■ Task goal: Reproduce exactly, from the data that follows, the line with "(** The outcome of a call", the line with "Definition max_timestamp : repli_timestamp", and every line that lies between them.

■ Collected data entries:
- Opening Delimiter -
(** ** Notions for calls on a queue in any state *)

(** The outcome of a call that only reads the queue [q]: where it returns,
    the queue is [q] still; returning or not, its events are key deliveries. *)
Definition reads_and_delivers {A} (q : queue) (o : outcome queue A) : Prop :=
  match o with
  | Returned _ q' tr => q' = q /\ exists ks, tr = map deletion_key ks
  | Crashed _ tr => exists ks, tr = map deletion_key ks
  end.

(** The outcome of a part of a call that reads the queue [q] and tells the
    receiver nothing. *)
Definition reads_silently {A} (q : queue) (o : outcome queue A) : Prop :=
  match o with
  | Returned _ q' tr => q' = q /\ tr = []
  | Crashed _ tr => tr = []
  end.

(** The timestamp [0xFFFFFFFF], the largest a [uint32_t] holds. *)
Definition max_timestamp : repli_timestamp := mk_timestamp (2 ^ 32 - 1).

(** A queue that no calls have built: its Key Log breaks off in the middle
    of a key of 5 bytes. *)
Definition damaged_queue : queue :=
  mk_queue
    (mk_block expected_magic 0
              (large_buf_ref.mk 12 0 [0; 0; 0]) (large_buf_ref.mk 3 0 [0]))
    (t_and_o.memory (t_and_o.mk (mk_timestamp 100) 0))
    [Byte.x05; "a"%byte; "b"%byte].

(** The queue that the three calls of the first scenario build on the root
    block [initialized_block 1010], in a debug build. *)
Definition scenario_queue : queue :=
  match enqueue_all true scenario_calls (empty_queue (initialized_block 1010)) with
  | Returned _ q _ => q
  | Crashed _ _ => empty_queue (initialized_block 1010)
  end.

(** * Proofs *)

(** ** Machine integers *)

Lemma to_int64_small z : - 2 ^ 63 <= z < 2 ^ 63 -> to_int64 z = z.
Proof.
  intros H. unfold to_int64, wrap_signed.
  change (2 ^ (64 - 1)) with (2 ^ 63).
  rewrite Z.mod_small; lia.
Qed.

Lemma to_int_small z : - 2 ^ 31 <= z < 2 ^ 31 -> to_int z = z.
Proof.
  intros H. unfold to_int, wrap_signed.
  change (2 ^ (32 - 1)) with (2 ^ 31).
  rewrite Z.mod_small; lia.
Qed.

Lemma to_int_range z : - 2 ^ 31 <= to_int z < 2 ^ 31.
Proof.
  unfold to_int, wrap_signed. change (2 ^ (32 - 1)) with (2 ^ 31).
  pose proof (Z.mod_pos_bound (z + 2 ^ 31) (2 ^ 32)). lia.
Qed.

Lemma to_size_t_small z : 0 <= z < 2 ^ 64 -> to_size_t z = z.
Proof. intros H. unfold to_size_t, wrap_unsigned. apply Z.mod_small. lia. Qed.

Lemma int64_of_uint64 z : - 2 ^ 63 <= z < 2 ^ 63 -> to_int64 (z mod 2 ^ 64) = z.
Proof.
  intros H. unfold to_int64, wrap_signed. change (2 ^ (64 - 1)) with (2 ^ 63).
  rewrite Zplus_mod_idemp_l. rewrite Z.mod_small; lia.
Qed.

(** ** The packed index record *)

Lemma timestamp_eq (a b : repli_timestamp) : time a = time b -> a = b.
Proof. destruct a, b; simpl; congruence. Qed.

Lemma t_and_o_length x : length (t_and_o.memory x) = 12%nat.
Proof. unfold t_and_o.memory. rewrite length_app, !length_le_split. reflexivity. Qed.

Lemma t_and_o_roundtrip x : encodable x -> t_and_o.of_memory (t_and_o.memory x) = x.
Proof.
  destruct x as [[t] o]. unfold encodable, t_and_o.of_memory, t_and_o.memory.
  cbn [time t_and_o.timestamp t_and_o.offset]. intros [Ht Ho].
  rewrite take_app_length' by (now rewrite length_le_split).
  rewrite drop_app_length' by (now rewrite length_le_split).
  rewrite take_ge by (rewrite length_le_split; lia).
  rewrite !le_combine_split.
  change (Z.of_nat 4 * 8) with 32. change (Z.of_nat 8 * 8) with 64.
  rewrite (Z.mod_small t) by lia.
  rewrite int64_of_uint64 by lia. reflexivity.
Qed.

Lemma index_bytes_length E : length (index_bytes E) = (12 * length E)%nat.
Proof.
  unfold index_bytes. induction E as [|x E IH]; cbn [flat_map length]; [reflexivity|].
  rewrite length_app, t_and_o_length. lia.
Qed.

Lemma index_bytes_app E1 E2 : index_bytes (E1 ++ E2) = index_bytes E1 ++ index_bytes E2.
Proof. unfold index_bytes. apply flat_map_app. Qed.

(** Reading the record that follows [E1] in the index bytes. *)
Lemma index_bytes_read E1 x E2 :
  take 12 (drop (12 * length E1) (index_bytes (E1 ++ x :: E2))) = t_and_o.memory x.
Proof.
  rewrite index_bytes_app. rewrite drop_app_length' by (now rewrite index_bytes_length).
  unfold index_bytes. cbn [flat_map]. apply take_app_length'. now rewrite t_and_o_length.
Qed.

Lemma index_entries_bytes q E :
  t_o_data q = index_bytes E -> Forall encodable E -> index_entries q = E.
Proof.
  intros Hd HE. unfold index_entries. rewrite Hd, index_bytes_length.
  replace ((12 * length E) `div` 12)%nat with (length E)
    by (symmetry; rewrite Nat.mul_comm; apply Nat.div_mul; lia).
  clear Hd. apply list_eq. intros j.
  rewrite list_lookup_fmap.
  destruct (decide (j < length E)%nat) as [Hj|Hj].
  - rewrite lookup_seq_lt by lia. cbn [fmap option_fmap option_map Nat.add].
    destruct (lookup_lt_is_Some_2 E j Hj) as [x Hx]. rewrite Hx.
    destruct (list_elem_of_split_length _ _ _ Hx) as (E1 & E2 & -> & ->).
    rewrite index_bytes_read. f_equal. apply t_and_o_roundtrip.
    rewrite Forall_forall in HE. apply HE. rewrite elem_of_app. right. constructor.
  - rewrite lookup_seq_ge by lia. simpl. symmetry. apply lookup_ge_None. lia.
Qed.

(** ** The key log *)

Lemma key_memory_length k :
  store_key_t.well_formed k ->
  Z.of_nat (length (store_key_t.memory k)) = 1 + store_key_t.size k.
Proof. intros [_ H]. unfold store_key_t.memory. simpl. lia. Qed.

Lemma key_size_byte k :
  store_key_t.well_formed k -> byte.unsigned (byte.of_Z (store_key_t.size k)) = store_key_t.size k.
Proof.
  intros [H _]. rewrite byte.unsigned_of_Z. unfold byte.wrap. apply Z.mod_small. lia.
Qed.

Lemma key_log_app ks1 ks2 : key_log (ks1 ++ ks2) = key_log ks1 ++ key_log ks2.
Proof. unfold key_log. apply flat_map_app. Qed.

Lemma log_bytes_app ops1 ops2 : log_bytes (ops1 ++ ops2) = log_bytes ops1 + log_bytes ops2.
Proof. induction ops1 as [|[t k] ops1 IH]; simpl; lia. Qed.

Lemma log_bytes_nonneg ops : Forall valid_entry ops -> 0 <= log_bytes ops.
Proof.
  induction 1 as [|[t k] ops [_ [Hk _]] _ IH]; simpl in *; lia.
Qed.

Lemma log_bytes_pos ops : Forall valid_entry ops -> ops <> [] -> 0 < log_bytes ops.
Proof.
  intros H Hne. destruct ops as [|[t k] ops]; [congruence|].
  inversion H as [|? ? [_ [Hk _]] Hr]; subst. simpl in *.
  pose proof (log_bytes_nonneg _ Hr). lia.
Qed.

Lemma key_log_length ops :
  Forall valid_entry ops -> Z.of_nat (length (key_log (map snd ops))) = log_bytes ops.
Proof.
  unfold key_log.
  induction 1 as [|[t k] ops [_ Hk] _ IH]; cbn [map flat_map snd log_bytes]; [reflexivity|].
  rewrite length_app, Nat2Z.inj_add, IH, (key_memory_length k Hk). lia.
Qed.

(** ** Running the monad *)

Lemma prepend_nil {St A} (o : outcome St A) : prepend [] o = o.
Proof. destruct o; reflexivity. Qed.

Lemma bind_step {St A B} (m : M St A) (k : A -> M St B) s a s1 tr :
  m s = Returned a s1 tr -> bind m k s = prepend tr (k a s1).
Proof. intros H. unfold bind, prepend. rewrite H. reflexivity. Qed.

Lemma bind_pure {St A B} (m : M St A) (k : A -> M St B) s a s1 :
  m s = Returned a s1 [] -> bind m k s = k a s1.
Proof. intros H. rewrite (bind_step _ _ _ _ _ _ H). apply prepend_nil. Qed.

Lemma bind_crash {St A B} (m : M St A) (k : A -> M St B) s f tr :
  m s = Crashed f tr -> bind m k s = Crashed f tr.
Proof. intros H. unfold bind. rewrite H. reflexivity. Qed.

Lemma rassert_true {St} dbg a (s : St) : rassert dbg a true s = Returned tt s [].
Proof. unfold rassert. rewrite andb_false_r. reflexivity. Qed.

Lemma rassert_ndebug {St} a c (s : St) : rassert false a c s = Returned tt s [].
Proof. reflexivity. Qed.

Lemma rassert_false {St} a (s : St) :
  rassert true a false s = Crashed (rassert_failed a) [].
Proof. reflexivity. Qed.

(** ** Large buffer accesses within range *)

Lemma read_at_ok w pos n q :
  in_range pos n (large_buf_ref.size (ref_of w q)) = true ->
  read_at w pos n q
  = Returned (take (Z.to_nat n) (drop (Z.to_nat pos) (data_of w q))) q [].
Proof.
  intros H. unfold read_at, ref_size, bind, gets. rewrite H. reflexivity.
Qed.

Lemma fill_at_ok w pos src n q :
  in_range pos n (large_buf_ref.size (ref_of w q)) = true ->
  fill_at w pos src n q
  = Returned tt (set_data w (take (Z.to_nat pos) (data_of w q)
                             ++ take (Z.to_nat n) src
                             ++ drop (Z.to_nat (pos + n)) (data_of w q)) q) [].
Proof.
  intros H. unfold fill_at, ref_size, bind, gets, modify. rewrite H. reflexivity.
Qed.

Lemma in_range_intro pos n size :
  0 <= pos -> 0 <= n -> pos + n <= size -> in_range pos n size = true.
Proof. intros. unfold in_range. repeat (apply andb_true_intro; split); lia. Qed.

(** ** Walking a slice of whole keys *)

Lemma key_eta k : store_key_t.mk (store_key_t.size k) (store_key_t.contents k) = k.
Proof. destruct k; reflexivity. Qed.

Lemma key_log_cons k ks :
  key_log (k :: ks)
  = byte.of_Z (store_key_t.size k) :: store_key_t.contents k ++ key_log ks.
Proof. reflexivity. Qed.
- Closing Delimiter -
■ The completed task:
(** The outcome of a call that only reads the queue [q]: where it returns,
    the queue is [q] still; returning or not, its events are key deliveries. *)
Definition reads_and_delivers {A} (q : queue) (o : outcome queue A) : Prop :=
  match o with
  | Returned _ q' tr => q' = q /\ exists ks, tr = map deletion_key ks
  | Crashed _ tr => exists ks, tr = map deletion_key ks
  end.

(** The outcome of a part of a call that reads the queue [q] and tells the
    receiver nothing. *)
Definition reads_silently {A} (q : queue) (o : outcome queue A) : Prop :=
  match o with
  | Returned _ q' tr => q' = q /\ tr = []
  | Crashed _ tr => tr = []
  end.

(** The timestamp [0xFFFFFFFF], the largest a [uint32_t] holds. *)
Definition max_timestamp : repli_timestamp := mk_timestamp (2 ^ 32 - 1).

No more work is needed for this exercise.